**** Material supplied ****

(** * Relevance graph and record filter of the researcher network

    A shallow embedding of [lib/utils]: the tokenizer [splitByDelimiters],
    the relevance graph builder [calculateConnections], the record filter
    [filterResearchers] and its predicate evaluator [matchField], the
    loader [loadResearchersData] and [getUniqueValues]; and of the code of
    the components that calls them: the criteria the filter panel builds,
    the handlers of the page, the links and the counts of the network view
    and the score of the detail panel.

    JavaScript strings are sequences of UTF-16 code units, values are
    dynamically typed (the loader casts the parsed CSV rows, read with
    [dynamicTyping: true], to [Researcher[]]), objects live in a heap and
    are passed by reference, and a method call on a value that does not
    have the method raises a [TypeError]. *)

From stdpp Require Import gmap strings list fin_maps.
From Equations Require Import Equations.
From Stdlib Require Import NArith ZArith Sorting.Sorted.
From Stdlib Require QArith.

Set Default Proof Using "Type".

(** ** Strings *)

(** A string is its list of UTF-16 code units. *)
Abbreviation jsstring := (list N).

(** The code units of an ASCII literal. *)
Definition utf16 (s : string) : jsstring :=
  (λ a, Ascii.N_of_ascii a) <$> String.list_ascii_of_string s.

Definition COMMA : N := 44.            (* "," *)
Definition WIDE_COMMA : N := 0x3001.   (* "、" *)
Definition PIPE : N := 124.            (* "|" *)

(** The code units of [WhiteSpace] and [LineTerminator]: what [\s] matches
    and what [trim] removes. *)
Definition isWhiteSpace (c : N) : bool :=
  ((9 <=? c) && (c <=? 13) || (c =? 32) || (c =? 0xA0) || (c =? 0x1680)
   || (0x2000 <=? c) && (c <=? 0x200A) || (c =? 0x2028) || (c =? 0x2029)
   || (c =? 0x202F) || (c =? 0x205F) || (c =? 0x3000) || (c =? 0xFEFF))%N.

Fixpoint skipWhile (f : N → bool) (s : jsstring) : jsstring :=
  match s with
  | c :: rest => if f c then skipWhile f rest else s
  | [] => []
  end.

Fixpoint countWhile (f : N → bool) (s : jsstring) : nat :=
  match s with
  | c :: rest => if f c then S (countWhile f rest) else 0
  | [] => 0
  end.

(** [String.prototype.trim] *)
Definition trim (s : jsstring) : jsstring :=
  rev (skipWhile isWhiteSpace (rev (skipWhile isWhiteSpace s))).

(** A string is truthy when it is not empty. *)
Definition nonEmpty (s : jsstring) : bool :=
  match s with [] => false | _ :: _ => true end.

(** ** The regular expression [/,\s*|、/]

    [splitMatcher s] is the length of the match of the pattern at the start
    of [s], if there is one: a comma with the whole run of whitespace that
    follows it (the star is greedy and nothing comes after it), or one wide
    comma. *)
Definition splitMatcher (s : jsstring) : option nat :=
  match s with
  | c :: rest =>
      if (c =? COMMA)%N then Some (S (countWhile isWhiteSpace rest))
      else if (c =? WIDE_COMMA)%N then Some 1
      else None
  | [] => None
  end.

(** [String.prototype.split] with that pattern: [piece] holds, in reverse,
    the code units read since the last separator, and [s] is what is left
    to read. A match at the current position closes the piece and reading
    goes on after the match; otherwise the position advances by one. The
    pattern never matches the empty string, so the step the general
    algorithm takes for an empty match only advances here. *)
Equations? splitLoop (piece : jsstring) (s : jsstring) : list jsstring
  by wf (length s) lt :=
  splitLoop piece [] := [rev piece];
  splitLoop piece (c :: rest) with splitMatcher (c :: rest) := {
    | Some (S e) => rev piece :: splitLoop [] (drop e rest)
    | Some 0 => splitLoop (c :: piece) rest
    | None => splitLoop (c :: piece) rest }.
Proof. all: rewrite ?length_drop; simpl; lia. Qed.

Definition split_regex (s : jsstring) : list jsstring := splitLoop [] s.

(** [String.prototype.split] with a separator of one code unit. *)
Fixpoint splitOn (sep : N) (piece : jsstring) (s : jsstring) : list jsstring :=
  match s with
  | [] => [rev piece]
  | c :: rest =>
      if (c =? sep)%N then rev piece :: splitOn sep [] rest
      else splitOn sep (c :: piece) rest
  end.

(** [String.prototype.startsWith] *)
Fixpoint startsWith (s prefix : jsstring) : bool :=
  match prefix, s with
  | [], _ => true
  | p :: prefix', c :: s' => (c =? p)%N && startsWith s' prefix'
  | _ :: _, [] => false
  end.

(** [String.prototype.includes]: the search string occurs at some position. *)
Fixpoint includes (s search : jsstring) : bool :=
  startsWith s search ||
  match s with
  | [] => false
  | _ :: s' => includes s' search
  end.

(** ** Values *)

Inductive jsval :=
| JUndefined
| JNull
| JBool (b : bool)
| JNum (z : Z)
| JStr (s : jsstring).

Global Instance jsval_eq_dec : EqDecision jsval.
Proof. solve_decision. Defined.

(** [ToBoolean] *)
Definition truthy (v : jsval) : bool :=
  match v with
  | JUndefined | JNull => false
  | JBool b => b
  | JNum z => negb (z =? 0)%Z
  | JStr s => nonEmpty s
  end.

****

Required action — A complete, exact copy of the material is required.

Response area —
(** * Relevance graph and record filter of the researcher network

    A shallow embedding of [lib/utils]: the tokenizer [splitByDelimiters],
    the relevance graph builder [calculateConnections], the record filter
    [filterResearchers] and its predicate evaluator [matchField], the
    loader [loadResearchersData] and [getUniqueValues]; and of the code of
    the components that calls them: the criteria the filter panel builds,
    the handlers of the page, the links and the counts of the network view
    and the score of the detail panel.

    JavaScript strings are sequences of UTF-16 code units, values are
    dynamically typed (the loader casts the parsed CSV rows, read with
    [dynamicTyping: true], to [Researcher[]]), objects live in a heap and
    are passed by reference, and a method call on a value that does not
    have the method raises a [TypeError]. *)

From stdpp Require Import gmap strings list fin_maps.
From Equations Require Import Equations.
From Stdlib Require Import NArith ZArith Sorting.Sorted.
From Stdlib Require QArith.

Set Default Proof Using "Type".

(** ** Strings *)

(** A string is its list of UTF-16 code units. *)
Abbreviation jsstring := (list N).

(** The code units of an ASCII literal. *)
Definition utf16 (s : string) : jsstring :=
  (λ a, Ascii.N_of_ascii a) <$> String.list_ascii_of_string s.

Definition COMMA : N := 44.            (* "," *)
Definition WIDE_COMMA : N := 0x3001.   (* "、" *)
Definition PIPE : N := 124.            (* "|" *)

(** The code units of [WhiteSpace] and [LineTerminator]: what [\s] matches
    and what [trim] removes. *)
Definition isWhiteSpace (c : N) : bool :=
  ((9 <=? c) && (c <=? 13) || (c =? 32) || (c =? 0xA0) || (c =? 0x1680)
   || (0x2000 <=? c) && (c <=? 0x200A) || (c =? 0x2028) || (c =? 0x2029)
   || (c =? 0x202F) || (c =? 0x205F) || (c =? 0x3000) || (c =? 0xFEFF))%N.

Fixpoint skipWhile (f : N → bool) (s : jsstring) : jsstring :=
  match s with
  | c :: rest => if f c then skipWhile f rest else s
  | [] => []
  end.

Fixpoint countWhile (f : N → bool) (s : jsstring) : nat :=
  match s with
  | c :: rest => if f c then S (countWhile f rest) else 0
  | [] => 0
  end.

(** [String.prototype.trim] *)
Definition trim (s : jsstring) : jsstring :=
  rev (skipWhile isWhiteSpace (rev (skipWhile isWhiteSpace s))).

(** A string is truthy when it is not empty. *)
Definition nonEmpty (s : jsstring) : bool :=
  match s with [] => false | _ :: _ => true end.

(** ** The regular expression [/,\s*|、/]

    [splitMatcher s] is the length of the match of the pattern at the start
    of [s], if there is one: a comma with the whole run of whitespace that
    follows it (the star is greedy and nothing comes after it), or one wide
    comma. *)
Definition splitMatcher (s : jsstring) : option nat :=
  match s with
  | c :: rest =>
      if (c =? COMMA)%N then Some (S (countWhile isWhiteSpace rest))
      else if (c =? WIDE_COMMA)%N then Some 1
      else None
  | [] => None
  end.

(** [String.prototype.split] with that pattern: [piece] holds, in reverse,
    the code units read since the last separator, and [s] is what is left
    to read. A match at the current position closes the piece and reading
    goes on after the match; otherwise the position advances by one. The
    pattern never matches the empty string, so the step the general
    algorithm takes for an empty match only advances here. *)
Equations? splitLoop (piece : jsstring) (s : jsstring) : list jsstring
  by wf (length s) lt :=
  splitLoop piece [] := [rev piece];
  splitLoop piece (c :: rest) with splitMatcher (c :: rest) := {
    | Some (S e) => rev piece :: splitLoop [] (drop e rest)
    | Some 0 => splitLoop (c :: piece) rest
    | None => splitLoop (c :: piece) rest }.
Proof. all: rewrite ?length_drop; simpl; lia. Qed.

Definition split_regex (s : jsstring) : list jsstring := splitLoop [] s.

(** [String.prototype.split] with a separator of one code unit. *)
Fixpoint splitOn (sep : N) (piece : jsstring) (s : jsstring) : list jsstring :=
  match s with
  | [] => [rev piece]
  | c :: rest =>
      if (c =? sep)%N then rev piece :: splitOn sep [] rest
      else splitOn sep (c :: piece) rest
  end.

(** [String.prototype.startsWith] *)
Fixpoint startsWith (s prefix : jsstring) : bool :=
  match prefix, s with
  | [], _ => true
  | p :: prefix', c :: s' => (c =? p)%N && startsWith s' prefix'
  | _ :: _, [] => false
  end.

(** [String.prototype.includes]: the search string occurs at some position. *)
Fixpoint includes (s search : jsstring) : bool :=
  startsWith s search ||
  match s with
  | [] => false
  | _ :: s' => includes s' search
  end.

(** ** Values *)

Inductive jsval :=
| JUndefined
| JNull
| JBool (b : bool)
| JNum (z : Z)
| JStr (s : jsstring).

Global Instance jsval_eq_dec : EqDecision jsval.
Proof. solve_decision. Defined.

(** [ToBoolean] *)
Definition truthy (v : jsval) : bool :=
  match v with
  | JUndefined | JNull => false
  | JBool b => b
  | JNum z => negb (z =? 0)%Z
  | JStr s => nonEmpty s
  end.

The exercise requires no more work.